Frequent PIK3CA and GNAQ mutations in solitary pulmonary capillary haemangioma and pulmonary cavernous haemangioma: genetic link to vascular malformations.

Abstract

Pulmonary haemangiomas are rare diseases with unclear pathogenesis. The molecular alterations underlying these conditions have not yet been identified. In this study, we sought to investigate the genetic alterations in the two most common types of pulmonary haemangiomas: solitary pulmonary capillary haemangiomas (SPCH) and pulmonary cavernous haemangiomas. This study included six patients with SPCH and four patients with pulmonary cavernous haemangioma. Utilising a customised next-generation sequencing panel, we identified a high frequency of PIK3CA hotspot mutations-five of six SPCH cases and three of four pulmonary cavernous haemangiomas, totalling 80%. Additionally, GNAQ mutations were detected in one SPCH and one pulmonary cavernous haemangioma. Overall, nine of 10 (90%) of the pulmonary haemangiomas in our study harboured mutations in either the PIK3CA or GNAQ genes.

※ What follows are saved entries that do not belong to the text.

(** The runs are replaced by one with their surviving events, or by none. *)
Definition replaced : gmap N Run := delete_ids R (src_id <$> xs).

Context (Hplaced : merged xs ≠ ∅ → placed replaced (merged_run level xs)).

Lemma replace_spec result pk1 pk' :
  stream_compaction_cohort pk cohort deads = Some (result, pk1) →
  match result with
  | None => pk' = foldl delete_run pk1 cohort
  | Some (id, lo, hi, n) => insert_run_catalog (foldl delete_run pk1 cohort) (mkRunMeta id level lo hi n) = Some pk'
  end →
  match result with
  | None => merged xs = ∅ ∧ rep pk' replaced
  | Some _ => merged xs ≠ ∅ ∧ ∃ id, R !! id = None ∧ rep pk' (<[id := merged_run level xs]> replaced)
  end.
Proof using Hrep Hsrc Hbefore Hcohort Hdeads Hlevel Hids Hplaced.
  intros Hs Hres. pose proof (cohort_ids _ _ Hcohort) as Hci.
  pose proof (stream_spec pk R Hrep xs cohort deads Hsrc Hbefore Hci Hdeads level Hlevel Hids result pk1 Hs) as Hspec.
  destruct result as [[[[id lo] hi] n]|].
  - destruct Hspec as (dict & seg & Hidb & Hfresh & Hst & Hrun & Hmeta). rewrite Hmeta in Hres.
    assert (Hnone : R !! id = None).
    { destruct (R !! id) as [r|] eqn:E; [|done]. apply Hfresh in E. lia. }
    destruct (insert_run_catalog_Some _ _ _ Hres) as (v & Hv & _).
    assert (Hne : merged xs ≠ ∅).
    { intros E. assert (Hm : meta_ok (meta_of id (merged_run level xs))) by (apply meta_encode_ok; eauto).
      destruct Hm as [_ [Hm _]]. simpl in Hm. rewrite E, map_size_empty in Hm. lia. }
    split; [done|]. exists id. split; [done|].
    assert (Hr0 : rep (set_next_run_id pk (Some (id + 1)%N)) R).
    { apply rep_set_next; [done|lia|]. intros id' r Hr. apply Hfresh in Hr. lia. }
    eapply (publish_rep (foldl delete_run (set_next_run_id pk (Some (id + 1)%N)) cohort) (foldl delete_run pk1 cohort)).
    + apply delete_cohort_rep; [done|apply sources_NoDup|exact Hr0|exact Hsrc].
    + unfold replaced. destruct (delete_ids R (src_id <$> xs) !! id) as [r|] eqn:E; [|done].
      apply delete_ids_Some in E as [E _]. congruence.
    + apply delete_runs_staged; [exact Hst|]. apply Forall_forall. intros m Hm E.
      assert (Hin : rm_run_id m ∈ rm_run_id <$> cohort) by (apply list_elem_of_fmap; eauto).
      rewrite Hci, E in Hin. apply list_elem_of_fmap in Hin as (x & -> & Hx). apply Hsrc in Hx. congruence.
    + exact Hrun.
    + by apply Hplaced.
    + exists (id + 1)%N. split; [by rewrite delete_runs_next|lia].
    + exact Hres.
  - destruct Hspec as [-> He]. subst pk'. split; [done|]. apply delete_cohort_rep; [done|apply sources_NoDup|done|done].
Qed.
End replace.

(** ** One compaction *)

Lemma dead_set_none level count events : dead_set (mkRun level count events ∅) = ∅.
Proof.
  apply set_eq. intros k. rewrite elem_of_dead_set. simpl. setoid_rewrite lookup_empty. set_solver.
Qed.

Lemma run_live_none level count events : run_live (mkRun level count events ∅) = events.
Proof.
  apply map_eq. intros k. apply option_eq. intros p. rewrite run_live_Some, dead_set_none. set_solver.
Qed.

Section compact.
Context `{ShardHash} (pk : PackedStore) (R : gmap N Run) (Hrep : rep pk R) (Hcounted : counted R) (Hunique : runs_unique R).
Context (level : N) (fan_in : nat).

The variant allele frequencies of these mutations were relatively low, ranging from 4.2% to 15.5%, which complicates detection using Sanger sequencing due to its lower sensitivity. Our study identified a high frequency of PIK3CA mutations and occasional GNAQ mutations in SPCH and pulmonary cavernous haemangioma. The high prevalence of PIK3CA mutations in pulmonary haemangiomas suggests a potential link to the vascular malformation category in the International Society for the Study of Vascular Anomalies (ISSVA) classification where PIK3CA mutations are recognised as significant causative genetic events. The findings from this research represent the first documented evidence of the molecular alterations underlying these pulmonary haemangiomas.